Last year, The Northman was able to open in early April. Construction on the Riverwalk was one factor in this year’s delay, but Irvine said she doesn’t think the restaurant could have opened anyway because of the cold, rainy weather.
“I think it’s frustrating for everyone, but that’s the nature of being outdoors. It’s just something we have to put up with with the beatings,” she said.
Freddy Fagenholz, general manager of legendary Cubs bar, Murphy’s Bleachers in Wrigleyville, had a similar sentiment, saying the cooler weather had undoubtedly reduced the use of his large outdoor patio popular on hot game days. The first night game of the season at Wrigley Field was due Monday night, with temperatures at or just below 40.

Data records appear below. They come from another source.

(* ===== verification/Block.v ===== *)
(** Table blocks (redisdb/db/blockbuilder.h, blockbuilder.cc, block.h, block.cc).

    A block is a run of prefix-compressed entries followed by an array of restart
    points.  The refinement theorems say that a block built from a sorted list of
    entries iterates over exactly that list, forwards, backwards and by [Seek]. *)
From Stdlib Require Import Sorted.
From stdpp Require Import sorting.
From S2P Require Import Prelude Coding Status DbFormat.
Local Open Scope Z_scope.

Abbreviation len l := (Z.of_nat (length l)).

(** ** [BlockBuilder] *)

Section BlockBuilder.
(** [options->comparator] and [options->blockrestartinterval]. *)
Context (c : Comparator) (blockrestartinterval : Z).

Record BlockBuilder := MkBlockBuilder {
  buffer : bytes;
  restarts : list Z;
  counter : Z;
  finished : bool;
  lastkey : bytes;
}.

(** The constructor and [reset()]. *)
Definition BlockBuilder_make : BlockBuilder := MkBlockBuilder [] [0] 0 false [].

Definition CurrentSizeEstimate (b : BlockBuilder) : Z :=
  len (buffer b) + len (restarts b) * 4 + 4.

Definition BlockBuilder_empty (b : BlockBuilder) : bool := bool_decide (buffer b = []).

Definition Finish (b : BlockBuilder) : bytes * BlockBuilder :=
  let buf := fold_left PutFixed32 (restarts b) (buffer b) in
  let buf := PutFixed32 buf (len (restarts b)) in
  (buf, MkBlockBuilder buf (restarts b) (counter b) true (lastkey b)).

(** [None] is a failed assert. *)
Definition BlockBuilder_Add (b : BlockBuilder) (key value : bytes) : option BlockBuilder :=
  if negb (finished b) && (counter b <=? blockrestartinterval) &&
     (bool_decide (buffer b = []) || bool_decide (Compare c key (lastkey b) = Gt)) then
    let '(shared, restarts, counter) :=
      if counter b <? blockrestartinterval
      then (common_prefix (lastkey b) key, restarts b, counter b)
      else (O, restarts b ++ [u32 (len (buffer b))], 0) in
    let nonShared := (length key - shared)%nat in
    let buffer := PutVarint32 (buffer b) (u32 (Z.of_nat shared)) in
    let buffer := PutVarint32 buffer (u32 (Z.of_nat nonShared)) in
    let buffer := PutVarint32 buffer (u32 (len value)) in
    let buffer := buffer ++ drop shared key ++ value in
    let lastkey := take shared (lastkey b) ++ drop shared key in
    if decide (lastkey = key) then
      Some (MkBlockBuilder buffer restarts (counter + 1) false lastkey)
    else None
  else None.
End BlockBuilder.

(** ** [Block] *)

(** [data], [size] and [restartoffset]. *)
Record Block := MkBlock { data : bytes; size : Z; restartoffset : Z }.

Definition numrestarts_of (data : bytes) (size : Z) : Z :=
  DecodeFixed32 (drop (Z.to_nat (size - 4)) data).

Definition Block_make (contents : bytes) : Block :=
  let size := len contents in
  if size <? 4 then MkBlock contents 0 0
  else
    let maxRestartsAllowed := (size - 4) / 4 in
    let n := numrestarts_of contents size in
    if maxRestartsAllowed <? n then MkBlock contents 0 0
    else MkBlock contents size (u32 (size - (1 + n) * 4)).

(** [decodeEntry(p, limit, ...)] on the bytes from [p] to [limit]: the three lengths
    and how many bytes they took. *)
Definition decodeEntry (p : bytes) : option (Z * Z * Z * nat) :=
  if len p <? 3 then None
  else
    let shared := byte_at p 0 in
    let nonShared := byte_at p 1 in
    let valueLength := byte_at p 2 in
    let? (shared, nonShared, valueLength, q) :=
      if Z.lor (Z.lor shared nonShared) valueLength <? 128 then
        Some (shared, nonShared, valueLength, drop 3 p)
      else
        let? (shared, q) := GetVarint32Ptr p in
        let? (nonShared, q) := GetVarint32Ptr q in
        let? (valueLength, q) := GetVarint32Ptr q in
        Some (shared, nonShared, valueLength, q) in
    if u32 (len q) <? u32 (nonShared + valueLength) then None
    else Some (shared, nonShared, valueLength, (length p - length q)%nat).

(** ** [BlockIterator] *)

Section BlockIterator.
Context (c : Comparator) (data : bytes) (restarts numrestarts : Z).

(** [v] is the offset and the length of the value in [data]. *)
Record BlockIterator := MkBlockIterator {
  current : Z;
  restartIndex : Z;
  k : bytes;
  v : Z * Z;
  s : Status;
}.
Lemma findLargest_loop_spec l : forall i,
  keyed l ->
  match findLargest_loop l i with
  | None => Forall (fun w => iterValid w = false) l
  | Some (k, key) => dom key /\
      (exists j w, k = (i + j)%nat /\ l !! j = Some w /\ iterValid w = true /\ iterkey w = key) /\
      Forall (fun w => iterValid w = true -> Compare c key (iterkey w) <> Lt) l
  end.
Proof.
  induction l as [|w l IH]; intros i Hkey; cbn [findLargest_loop]; [constructor|].
  apply Forall_cons in Hkey as [Hw Hkey]. specialize (IH (S i) Hkey).
  destruct (iterValid w) eqn:Hv.
  2:{ destruct (findLargest_loop l (S i)) as [[k key]|]; [|by constructor].
      destruct IH as (Hd & (j & w' & -> & Hj & Hx) & Hall).
      split; [done|]. split; [exists (S j), w'; split; [lia|done]|].
      constructor; [congruence|done]. }
  destruct (findLargest_loop l (S i)) as [[k key]|].
  2:{ split; [auto|]. split; [exists 0%nat, w; split; [lia|done]|]. constructor.
      - intros _. rewrite (Compare_refl (dom := dom)); auto.
      - eapply Forall_impl; [exact IH|]. cbn. congruence. }
  destruct IH as (Hd & (j & w' & -> & Hj & Hx) & Hall).
  destruct (Compare c (iterkey w) key) eqn:E.
  1,2: split; [done|]; split; [exists (S j), w'; split; [lia|done]|]; constructor; [|done];
    intros _ Hc; apply (Compare_gt_lt (dom := dom)) in Hc; auto; congruence.
  split; [auto|]. split; [exists 0%nat, w; split; [lia|done]|]. constructor.
  { intros _. rewrite (Compare_refl (dom := dom)); auto. }
  apply Forall_forall. intros w1 Hin Hv1 Hc. rewrite Forall_forall in Hall, Hkey.
  apply (Compare_gt_lt (dom := dom)) in E; auto.
  apply (Hall w1 Hin Hv1). apply (Compare_lt_trans (dom := dom) key (iterkey w) (iterkey w1)); auto.
Qed.

Lemma child_view k l p w :
  ls !! k = Some l -> wrapped (ats k) p w ->
  iterValid w = (p <? length l)%nat /\ (p <= length l)%nat /\ iterstatus w = OK /\
  forall e, l !! p = Some e -> iterkey w = e.1 /\ itervalue w = e.2.
Proof.
  intros Hk Hw. pose proof (wrapper_refines _ _ _ _ (Hchild k l Hk)) as Hr.
  split; [by apply (ir_valid _ _ _ _ Hr p)|]. split; [by apply (ir_le _ _ _ _ Hr p w)|].
  split; [by apply (ir_status _ _ _ _ Hr p)|]. intros e He. by apply (ir_entry _ _ _ _ Hr p).
Qed.

(** A valid child shows an entry of the merge. *)
Lemma child_entry k l p w :
  ls !! k = Some l -> wrapped (ats k) p w -> iterValid w = true ->
  exists e q, l !! p = Some e /\ es !! q = Some e /\ iterkey w = e.1.
Proof.
  intros Hk Hw Hv. destruct (child_view k l p w Hk Hw) as (Hv' & _ & _ & He).
  rewrite Hv' in Hv. apply Nat.ltb_lt in Hv. destruct (lookup_lt_is_Some_2 l p Hv) as [e Hp].
  destruct (child_in k l p e Hk Hp) as [q Hq]. exists e, q. split; [done|]. split; [done|]. by apply He.
Qed.

Lemma child_ok_keyed Q ws : child_ok Q ws -> keyed ws.
Proof.
  intros [_ Hws]. apply Forall_lookup. intros k w Hk Hv. destruct (Hws k w Hk) as (l & p & Hl & _ & Hw).
  destruct (child_entry k l p w Hl Hw Hv) as (e & q & _ & Hq & ->). by eapply es_dom.
Qed.

Definition owns (k i : nat) : Prop := exists l e, ls !! k = Some l /\ es !! i = Some e /\ e ∈ l.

But Fagenholz said the start of the baseball season is often too cold for large crowds and that’s an expected work hazard. “It’s April, when it’s supposed to rain… and snow. It’s Chicago weather, so you take the good with the bad,” he said.
“Unfortunately it’s not in our hands. The crowds aren’t that big right now so I don’t think it makes that much of a difference. We’d like to have 65-70 degree weather right now, but it’s not,” Fagenholz said. “Weather affects (business), of course, but we still have seats inside and people can go inside, so we make the most of it.”
Beat Kitchen on the Riverwalk opened last Friday, owner Robert Gomez said, and business has been better than expected given the weather. Friday was the first day it was allowed to open by the city, Gomez said, and he thinks he would have regretted trying to open earlier.
“It’s been a miserable spring in Chicago,” Gomez said.